Out-Law News 1 min. read
10 Jan 2012, 5:17 pm
Cameron said in a television interview that the proposed NPPF would not pose a threat to the countryside and claimed that the reforms would give local communities more power than they have under the current system. Communities will be able to choose where they want development to take place, said Cameron.
The draft NPPF has been heavily criticised by campaigners, who argue that the policy is weighted too strongly in favour of development, without providing effective protection of the countryside.
Neighbourhood planning, enshrined in the Localism Act, would allow local communities to develop their own Local Plan which would be used as a blueprint for development in the area. The Local Plan would be agreed by local residents and could be used to prevent urban sprawl, said Cameron (starts at 8 minutes).
“Our reforms will make it easier for communities to say ‘we are not going to have big plonking housing estate landing next to the village, but we would like 10, 20, 30 extra houses and we would like them built in this way, to be built for local people’”, said Cameron.
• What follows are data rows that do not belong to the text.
(* ===== verification/WorkerSession.v ===== *)
(** * A session with one child

    The tasks of [crates/gylo-worker/src/lib.rs] that last as long as a child
    does: spawning it and shaking hands, the dispatch loop around
    [dispatch_round], the drain at shutdown, the loop that renews leases, and
    the listener that wakes idle dispatchers. Each is a function of what the
    world answers it: which arm of a [select!] fires, whether a write goes
    through, what the clock says. *)

From S2P Require Import Prelude.
From S2P Require Import Protocol.
From S2P Require Import Schedule.
From S2P Require Import PgTable.
From S2P Require Import PgJobs.
From S2P Require Import PgInvariant.
From S2P Require Import PgSteps.
From S2P Require Import PgReach.
From S2P Require Import PgExample.
From S2P Require Import PgFetch.
From S2P Require Import PgSettle.
From S2P Require Import PgRecover.
From S2P Require Import Worker.
From S2P Require Import WorkerLoop.
From S2P Require Import WorkerSafety.
From S2P Require Import WorkerTasks.
From S2P Require Import WorkerLease.
Import Table.
Import Jobs.
Import Invariant.
Import Steps.
Import Reach.
Import Example.
Import Fetch.
Import Settle.
Import Recover.
Import WorkerLoop.
Import WorkerSafety.
Import WorkerTasks.
Import WorkerLease.

Module WorkerSession.

Definition DRAIN_TIMEOUT : Z := Worker.secs 30.
Definition HANDSHAKE_TIMEOUT : Z := Worker.secs 30.

(** ** The child's command *)

Record command := { program : string; args : list string; environment : gmap string string }.

(** [spawn_child]: the entries of [env] come last and win. *)
Definition spawn_child (c : Worker.Config) (socket : string) : command := {|
  program := Worker.python c;
  args := ["-m"; "gylo._worker"; "--socket"; socket; "--app"; Worker.app c];
  environment :=
    foldl (λ e kv, <[kv.1 := kv.2]> e)
      (match Worker.python_path c with Some path => {["PYTHONPATH" := path]} | None => ∅ end)
      (Worker.env c) |}.

Section Session.
Context {Pl : Planner} {R : Protocol.RmpSerde} {C : Schedule.CronCrate}.

(** ** The dispatch loop *)

(** Which arm of a wait fires: an acknowledgement ([None] when the reader is
    gone), the notification or the timer, or shutdown. *)
Inductive wake := AckCame (ack : option Protocol.Message) | Woken | Stopped.

(** One turn of the loop, as the world decides it: whether shutdown was asked
    for before it, the acknowledgements waiting, the jobs the completion reader
    released since the last turn, the moments of the round's calls, what ends
    the wait after it, and which writes go through. *)
Record turn := {
  stop_before : bool;
  acks : list Protocol.Message;
  released : list Z;
  calls : world;
  woken : wake;
  writes : nat → option string
}.

(** Forwards acknowledgements; [writes] says which write fails, and how. *)
Fixpoint forward_acks (writes : nat → option string) (k : nat) (l : list Protocol.Message)
  : list byte * nat * option string :=
  match l with
  | [] => ([], k, None)
  | a :: l' =>
    match Protocol.encode a [] with
    | (Err _, _) => forward_acks writes k l'
    | (Ok _, buf) =>
      match writes k with
      | Some e => ([], k, Some e)
      | None => let '(out, k', r) := forward_acks writes (S k) l' in (buf ++ out, k', r)
      end
    end
  end.

Inductive progress := Goes_on | Ends (outcome : Prelude.result Worker.Error unit).

(** A wait that an acknowledgement may interrupt. *)
Definition after_wait (writes : nat → option string) (k : nat) (e : wake) : list byte * progress :=
  match e with
  | Stopped => ([], Ends (Ok tt))
  | Woken | AckCame None => ([], Goes_on)
  | AckCame (Some ack) =>
    let '(out, _, r) := forward_acks writes k [ack] in
    (out, match r with Some e => Ends (Err (Worker.Io e)) | None => Goes_on end)
  end.

Definition dispatch_turn (c : Worker.Config) (worker : uuid) (t : turn) (f : Worker.InFlight) (d : db)
  : list byte * Worker.InFlight * db * progress :=
  if stop_before t then ([], f, d, Ends (Ok tt)) else
  let '(out, k, failed) := forward_acks (writes t) 0 (acks t) in
  match failed with
  | Some e => (out, f, d, Ends (Err (Worker.Io e)))
  | None =>
    match dispatch_round (calls t) c worker (Worker.release (released t) f).1 d with
    | (WaitForRoom, f', d') | (WaitForWork, f', d') =>
      let '(more, p) := after_wait (writes t) k (woken t) in (out ++ more, f', d', p)
    | (RetryLater, f', d') =>
      (out, f', d', match woken t with Stopped => Ends (Ok tt) | _ => Goes_on end)
    | (Sent [], f', d') => (out, f', d', Goes_on)
    | (Sent bytes, f', d') =>
      match writes t k with
      | Some e => (out, f', d', Ends (Err (Worker.Io e)))
      | None => (out ++ bytes, f', d', Goes_on)
      end
    end
  end.

(** [dispatch] over the turns that occur; [None] while it still runs. *)
Fixpoint dispatch (c : Worker.Config) (worker : uuid) (turns : list turn) (f : Worker.InFlight) (d : db)
  : list byte * Worker.InFlight * db * option (Prelude.result Worker.Error unit) :=
  match turns with
  | [] => ([], f, d, None)
  | t :: turns' =>
    match dispatch_turn c worker t f d with
    | (out, f', d', Ends r) => (out, f', d', Some r)
    | (out, f', d', Goes_on) =>
      let '(out', f'', d'', r) := dispatch c worker turns' f' d' in (out ++ out', f'', d'', r)
    end
  end.

(** ** Draining *)

(** The drain loop over what it sees each time round: the clock and what is in
    flight. [None] while it still waits; otherwise whether all was settled. *)
Fixpoint drain (deadline : Z) (seen : list (Z * Worker.InFlight)) : option bool :=
  match seen with
  | [] => None
  | (now, f) :: seen' =>
    if negb (Worker.is_idle f) && (now <? deadline) then drain deadline seen' else Some (Worker.is_idle f)
  end.

(** ** A session *)

Inductive handshake := Accepted | TimedOut | AcceptFailed (e : string) | ExitedFirst (reported : string).

(** A session as the world decides it: [bound] and [spawned] are the errors of
    [bind] and [spawn], if any; [exit] is the child's exit while dispatch runs;
    [stopping] the time shutdown was seen requested, after dispatch. *)
Record run := {
  bound : option string;
  spawned : option string;
  said : Worker.LastWords;
  shake : handshake;
  turns : list turn;
  exit : option string;
  stopping : option Z;
  seen : list (Z * Worker.InFlight)
}.

(** [session]; [None] while it still runs. *)
Definition session (c : Worker.Config) (worker : uuid) (s : run) (f : Worker.InFlight) (d : db)
  : option (Prelude.result Worker.Error unit) :=
  match bound s, spawned s with
  | Some e, _ | None, Some e => Some (Err (Worker.Io e))
  | None, None =>
    match shake s with
    | TimedOut => Some (Err (Worker.HandshakeTimeout HANDSHAKE_TIMEOUT))
    | AcceptFailed e => Some (Err (Worker.Io e))
    | ExitedFirst reported => Some (Err (Worker.exited reported (said s)))
    | Accepted =>
      outcome ← match (dispatch c worker (turns s) f d).2, exit s with
                | Some r, _ => Some r
                | None, Some reported => Some (Err (Worker.exited reported (said s)))
                | None, None => None
                end;
      match stopping s with
      | None => Some outcome
      | Some now => _ ← drain (now + DRAIN_TIMEOUT) (seen s); Some outcome
      end
    end
  end.

(** ** Renewing *)

(** The loop of [renew] over what ends each of its sleeps: shutdown ([None]), or
    the interval, with the moment of the call and what is in flight by then. *)
Fixpoint renew (c : Worker.Config) (worker : uuid) (sleeps : list (option (moment * Worker.InFlight))) (d : db) : db :=
  match sleeps with
  | [] | None :: _ => d
  | Some (m, f) :: sleeps' => renew c worker sleeps' (renew_tick m c worker f d)
  end.

End Session.

(** ** Listening *)

Inductive listening := Connecting | Listening | Retrying | Returned.

Inductive heard :=
| Connected (listens : bool)
| ConnectFailed
| Notification (payload : string)
| StreamEnded
| RetryElapsed
| Cancelled.

(** One event of [listen], and whether it wakes the dispatchers. Events its
    state does not wait for do not occur. *)
Definition listen_step (queues : list string) (s : listening) (e : heard) : listening * bool :=
  match s, e with
  | Connecting, Connected true => (Listening, false)
  | Connecting, Connected false | Connecting, ConnectFailed => (Retrying, false)
  | Listening, Notification payload => (Listening, bool_decide (payload ∈ queues))
  | Listening, StreamEnded => (Retrying, false)
  | Listening, Cancelled | Retrying, Cancelled => (Returned, false)
  | Retrying, RetryElapsed => (Connecting, false)
  | _, _ => (s, false)
  end.

Fixpoint listen (queues : list string) (s : listening) (events : list heard) : listening * list bool :=
  match events with
  | [] => (s, [])
  | e :: events' =>
    let '(s', woke) := listen_step queues s e in
    let '(s'', wakes) := listen queues s' events' in (s'', woke :: wakes)
  end.

(** ** Facts *)

Section Facts.
Context {Pl : Planner} {R : Protocol.RmpSerde} {C : Schedule.CronCrate}.

Definition asked_to_stop (t : turn) : Prop := stop_before t = true ∨ woken t = Stopped.

Definition write_failed (t : turn) (e : string) : Prop := ∃ k, writes t k = Some e.

Lemma forward_acks_fails writes k l out k' e :
  forward_acks writes k l = (out, k', Some e) → ∃ j, writes j = Some e.
Proof.
  revert k out k'. induction l as [|a l IH]; intros k out k' E; simpl in E; [done|].
  destruct (Protocol.encode a []) as [[u|e'] buf]; [|eauto]. destruct (writes k) as [e'|] eqn:Ew; [simplify_eq; eauto|].
  destruct (forward_acks writes (S k) l) as [[out' k''] r] eqn:E'. simplify_eq. eauto.
Qed.

Lemma after_wait_ends writes k e out r :
  after_wait writes k e = (out, Ends r) →
  (r = Ok tt ∧ e = Stopped) ∨ ∃ why j, r = Err (Worker.Io why) ∧ writes j = Some why.
Proof.
  destruct e as [[ack|]| |]; cbn [after_wait]; intros E; simplify_eq; [|by left].
  destruct (forward_acks writes k [ack]) as [[out' k'] [why|]] eqn:Ef; simplify_eq.
  apply forward_acks_fails in Ef as [j Hj]. right. eauto.
Qed.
Through the draft NPPF, the Government is seeking to simplify and reduce the current 1,000 plus pages of national planning policy to around 52 pages. Environmental groups claim that undesignated land will be at risk to development under the proposed NPPF.
"Undesignated countryside, which includes much of our natural heritage and historic landscapes, covers more than half of England," said the said the Campaign to Protect Rural England.
"Under existing national planning policy, local planning authorities are required to protect the natural environment, including the countryside, for the sake of its intrinsic character and beauty and this requirement should be retained in the draft NPPF" CPRE said.
CPRE has said that it welcomes the Government's assurances that policies to protect the Green Belt and nationally designated landscapes will be retained but require that these should be "made clearer" in the draft NPPF and that "potential loopholes in them should be closed".